> [DATA FOR ANALYSIS]:
*** Block opens ***

Lemma digits_spec fuel n r :
  0 <= n < radix ^ Z.of_nat fuel -> (0 < fuel)%nat ->
  Forall is_digit (digits fuel radix n) /\
  digits_value r (digits fuel radix n) = r * radix ^ len (digits fuel radix n) + n /\ digits fuel radix n <> [] /\
  (0 < n -> head (digits fuel radix n) <> Some x30).
Proof using Hradix.
  revert n. induction fuel as [|fuel IH]; intros n Hn Hf; [lia|]. cbn [digits].
  destruct (Z.ltb_spec n radix) as [Hs|Hs].
  - split_and!; try done.
    + constructor; [|done]. unfold is_digit. by rewrite to_digit_char by lia.
    + unfold digits_value. cbn [fold_left]. rewrite to_digit_char by lia. change (len [_]) with 1. by rewrite Z.pow_1_r.
    + intros Hp [= E]. pose proof (to_digit_char n ltac:(lia)) as Ed. rewrite E in Ed.
      pose proof (to_digit_char 0 ltac:(lia)) as E0. change (digit_char 0) with x30 in E0. rewrite E0 in Ed. injection Ed. lia.
  - rewrite Nat2Z.inj_succ, Z.pow_succ_r in Hn by lia.
    pose proof (Z.div_mod n radix ltac:(lia)) as Hdm. pose proof (Z.mod_pos_bound n radix ltac:(lia)) as Hm.
    assert (1 <= n / radix) by (apply Z.div_le_lower_bound; lia).
    assert (n / radix < radix ^ Z.of_nat fuel) by (apply Z.div_lt_upper_bound; lia).
    destruct fuel as [|fuel]; [cbn in *; lia|].
    destruct (IH (n / radix) ltac:(lia) ltac:(lia)) as (Hd & Hv & Hne & Hz). split_and!.
    + apply Forall_app. split; [done|]. constructor; [|done]. unfold is_digit. by rewrite to_digit_char by lia.
    + unfold digits_value in *. rewrite fold_left_app, Hv. cbn [fold_left]. rewrite to_digit_char by lia. cbn [default].
      rewrite len_app, len_cons, len_nil, Z.pow_add_r by (pose proof (len_nonneg (digits (S fuel) radix (n / radix))); lia).
      change (1 + 0) with 1. rewrite Z.pow_1_r. unfold default, id. lia.
    + intros E. by apply app_nil in E as [E _].
    + intros _. destruct (digits (S fuel) radix (n / radix)) as [|c l]; [done|]. cbn in *. apply Hz. lia.
Qed.

(** A number that is smaller has fewer digits. *)
Lemma digits_len fuel k n :
  0 <= n < radix ^ Z.of_nat k -> (0 < k)%nat -> len (digits fuel radix n) <= Z.of_nat k.
Proof using Hradix.
  revert fuel n. induction k as [|k IH]; intros fuel n Hn Hk; [lia|]. destruct fuel as [|fuel]; cbn [digits]; [len_lia|].
  destruct (Z.ltb_spec n radix); [rewrite len_cons, len_nil; lia|].
  rewrite Nat2Z.inj_succ, Z.pow_succ_r in Hn by lia. destruct k as [|k]; [cbn in *; lia|].
  rewrite len_app, len_cons, len_nil. assert (0 <= n / radix < radix ^ Z.of_nat (S k)).
  { split; [apply Z.div_pos; lia|]. apply Z.div_lt_upper_bound; lia. }
  specialize (IH fuel (n / radix) ltac:(lia) ltac:(lia)). lia.
Qed.

Lemma read_digits_app max l rest r c :
  Forall is_digit l -> c + len l <= max ->
  read_digits radix max (l ++ rest) r c = read_digits radix max rest (digits_value r l) (c + len l).
Proof using.
  intros Hl. revert r c. induction Hl as [|x l Hx Hl IH]; intros r c Hc; [by rewrite len_nil, Z.add_0_r|].
  rewrite len_cons in *. cbn [app read_digits]. unfold is_digit in Hx. destruct (to_digit radix x) as [d|] eqn:Ed; [|done].
  cbv zeta. rewrite (proj2 (Z.ltb_ge max (c + 1))) by (pose proof (len_nonneg l); lia). rewrite IH by lia.
  unfold digits_value. cbn [fold_left]. rewrite Ed. cbn [default]. unfold default, id. f_equal; lia.
Qed.

Lemma read_digits_stop max rest r c : stops rest -> read_digits radix max rest r c = Some (r, c, rest).
Proof using. destruct rest as [|x rest]; [done|]. cbn. by intros ->. Qed.

Lemma read_number_digits fuel max limit allow n rest :
  0 <= n < radix ^ Z.of_nat fuel -> (0 < fuel)%nat -> n <= limit -> len (digits fuel radix n) <= max -> stops rest ->
  read_number radix max limit allow (digits fuel radix n ++ rest) = Some (n, rest).
Proof using Hradix.
  intros Hn Hf Hl Hm Hs. destruct (digits_spec fuel n 0 Hn Hf) as (Hd & Hv & Hne & Hz). unfold read_number.
  rewrite read_digits_app by (done || lia). rewrite read_digits_stop by done. rewrite Hv, Z.add_0_l.
  assert (0 < len (digits fuel radix n)). { destruct (digits fuel radix n); [done|]. len_lia. }
  rewrite (proj2 (Z.eqb_neq _ _)) by lia. replace (0 * radix ^ len (digits fuel radix n) + n) with n by lia.
  rewrite (proj2 (Z.leb_le n limit)) by done.
  destruct (negb allow && _ && _) eqn:E; [|done]. exfalso. apply andb_true_iff in E as [E E1]. apply andb_true_iff in E as [_ E].
  assert (n = 0) as ->.
  { destruct (Z.eq_dec n 0); [done|]. specialize (Hz ltac:(lia)). destruct (digits fuel radix n) as [|c l]; [done|].
    cbn in *. case_bool_decide; congruence. }
  destruct fuel; [lia|]. cbn [digits] in E1. rewrite (proj2 (Z.ltb_lt 0 radix)) in E1 by lia. done.
Qed.

Lemma to_digit_nonneg x d : to_digit radix x = Some d -> 0 <= d.
Proof using.
  unfold to_digit. destruct ((48 <=? u8 x) && (u8 x <=? 57)) eqn:E1;
    [|destruct ((97 <=? u8 x) && (u8 x <=? 122)) eqn:E2; [|destruct ((65 <=? u8 x) && (u8 x <=? 90)) eqn:E3; [|done]]];
    cbv zeta; destruct (_ <? radix); try done; intros [= <-]; lia.
Qed.

Lemma digits_value_ge r l : 0 <= r -> r <= digits_value r l.
Proof using Hradix.
  unfold digits_value. revert r. induction l as [|x l IH]; intros r Hr; cbn [fold_left]; [lia|].
  destruct (to_digit radix x) as [d|] eqn:E; cbn [default].
  - apply to_digit_nonneg in E. etransitivity; [|apply IH]; unfold id; nia.
  - etransitivity; [|apply IH]; nia.
Qed.

(** The digits of a number that is checked for overflow. *)
Lemma read_checked_app limit l rest r some :
  Forall is_digit l -> (l <> [] \/ some = true) -> 0 <= r -> digits_value r l <= limit -> stops rest ->
  read_checked radix limit (l ++ rest) r some = Some (digits_value r l, true, rest).
Proof using Hradix.
  intros Hl. revert r some. induction Hl as [|x l Hx Hl IH]; intros r some Hne Hr Hlim Hs.
  - destruct Hne as [| ->]; [done|]. destruct rest as [|c rest]; [done|]. cbn in *. by rewrite Hs.
  - cbn [app read_checked]. unfold is_digit in Hx. destruct (to_digit radix x) as [d|] eqn:Ed; [|done].
    assert (E : digits_value r (x :: l) = digits_value (r * radix + d) l).
    { unfold digits_value. cbn [fold_left]. by rewrite Ed. }
    rewrite E in *. pose proof (to_digit_nonneg x d Ed). pose proof (digits_value_ge (r * radix + d) l ltac:(nia)).
    cbv zeta. rewrite (proj2 (Z.ltb_ge limit (r * radix + d))) by lia. apply IH; [by right|nia|done|done].
Qed.

End numbers.

Lemma fmt_joined_cons sep p parts : fmt_joined sep (p :: parts) = p ++ concat (map (cons sep) parts).
Proof.
  revert p. induction parts as [|q parts IH]; intros p; [by rewrite app_nil_r|].
  change (fmt_joined sep (p :: q :: parts)) with (p ++ sep :: fmt_joined sep (q :: parts)). rewrite IH. done.
Qed.

(** ** IPv4 addresses *)

Lemma fmt_dec_len n : 0 <= n <= 255 -> len (fmt_dec n) <= 3.
Proof. intros Hn. unfold fmt_dec. apply (digits_len 10 ltac:(lia) 5 3); lia. Qed.

Lemma read_octet_fmt b rest : stops 10 rest -> read_octet (fmt_dec (u8 b) ++ rest) = Some (u8 b, rest).
Proof.
  intros Hs. pose proof (u8_range b). unfold read_octet, fmt_dec. apply read_number_digits; try done; try lia.
  apply fmt_dec_len. lia.
Qed.

Lemma read_octets_S n i b :
  read_octets (S n) i b =
    match read_separator x2e i read_octet b with
    | None => None
    | Some (g, b) => match read_octets n (S i) b with None => None | Some (o, b) => Some (to_u8 g :: o, b) end
    end.
Proof. done. Qed.

Lemma read_octets_fmt o i rest :
  stops 10 rest ->
  read_octets (length o) (S i) (concat (map (cons x2e) (map (fun b => fmt_dec (u8 b)) o)) ++ rest) = Some (o, rest).
Proof.
  intros Hs. revert i. induction o as [|b o IH]; intros i; [done|]. cbn [length read_octets map concat].
  unfold read_separator. change (0 <? S i)%nat with true. cbv iota. cbn [read_given_char app].
  rewrite bool_decide_eq_true_2 by done. rewrite <- app_assoc, read_octet_fmt.
  - rewrite IH. by rewrite to_u8_u8.
  - destruct o; [done|]. by vm_compute.
Qed.

Lemma read_ipv4_fmt o rest : length o = 4%nat -> stops 10 rest -> read_ipv4_addr (fmt_ipv4 o ++ rest) = Some (o, rest).
Proof.
  intros Hl Hs. destruct o as [|b o]; [done|]. injection Hl as Hl. unfold read_ipv4_addr, fmt_ipv4. cbn [map].
  rewrite fmt_joined_cons, <- app_assoc. rewrite read_octets_S. unfold read_separator. change (0 <? 0)%nat with false. cbv iota.
  rewrite read_octet_fmt.
  - rewrite <- Hl, read_octets_fmt by done. by rewrite to_u8_u8.
  - destruct o; [done|]. by vm_compute.
Qed.

Lemma fmt_ipv4_len o : length o = 4%nat -> len (fmt_ipv4 o) <= 15.
Proof.
  intros Hl. destruct o as [|a [|b [|c [|d [|]]]]]; try done. unfold fmt_ipv4. cbn [map fmt_joined].
  pose proof (fmt_dec_len (u8 a)). pose proof (fmt_dec_len (u8 b)). pose proof (fmt_dec_len (u8 c)). pose proof (fmt_dec_len (u8 d)).
  pose proof (u8_range a). pose proof (u8_range b). pose proof (u8_range c). pose proof (u8_range d). len_lia.
Qed.

(** An IPv4 address is read back from its text. *)
Lemma ipv4_from_str_fmt o : length o = 4%nat -> ipv4_from_str (fmt_ipv4 o) = Some o.
Proof.
  intros Hl. unfold ipv4_from_str. rewrite (proj2 (Z.ltb_ge _ _)) by (by apply fmt_ipv4_len). unfold parse_with.
  rewrite <- (app_nil_r (fmt_ipv4 o)). by rewrite read_ipv4_fmt.
Qed.

(** ** IPv6 addresses *)

Lemma read_digits_split radix max b r c r' c' rest :
  read_digits radix max b r c = Some (r', c', rest) -> exists p, b = p ++ rest /\ Forall (is_digit radix) p /\ stops radix rest.
Proof.
  revert r c. induction b as [|x b IH]; intros r c; cbn [read_digits].
  - intros [= _ _ <-]. by exists [].
  - destruct (to_digit radix x) as [d|] eqn:Ed.
    + cbv zeta. destruct (max <? c + 1); [done|]. intros (p & -> & Hp & Hs)%IH. exists (x :: p). split_and!; [done| |done].
      constructor; [|done]. unfold is_digit. by rewrite Ed.
    + intros [= _ _ <-]. exists []. split_and!; [done|done|]. done.
Qed.

Lemma read_number_split radix max limit allow b n rest :
  read_number radix max limit allow b = Some (n, rest) -> exists p, b = p ++ rest /\ Forall (is_digit radix) p /\ stops radix rest.
Proof.
  unfold read_number. destruct (read_digits radix max b 0 0) as [[[r c] rest']|] eqn:E; [|done].
  destruct (c =? 0); [done|]. destruct (negb allow && _ && _); [done|]. destruct (r <=? limit); [|done]. intros [= _ <-].
  by eapply read_digits_split.
Qed.

(** A text that does not go on as an IPv4 address does after its first octet. *)
Definition no_dot (b : bytes) : Prop := head b <> Some x2e.

Lemma hex_digit_not_dot : ~ is_digit 16 x2e.
Proof. intros H. by apply H. Qed.

Lemma dec_digit_hex c : is_digit 10 c -> is_digit 16 c.
Proof.
  unfold is_digit, to_digit. destruct (if (48 <=? u8 c) && (u8 c <=? 57) then _ else _) as [d|]; [|done]. cbv zeta.
  destruct (Z.ltb_spec d 10); [|done]. by rewrite (proj2 (Z.ltb_lt d 16)) by lia.
Qed.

*** Block closes ***

> [TASK STATEMENT]: Scan the data above and copy every line with "default" in it.

> [SOLUTION TO THE EXERCISE]:
    + unfold digits_value in *. rewrite fold_left_app, Hv. cbn [fold_left]. rewrite to_digit_char by lia. cbn [default].
      change (1 + 0) with 1. rewrite Z.pow_1_r. unfold default, id. lia.
  unfold digits_value. cbn [fold_left]. rewrite Ed. cbn [default]. unfold default, id. f_equal; lia.
  destruct (to_digit radix x) as [d|] eqn:E; cbn [default].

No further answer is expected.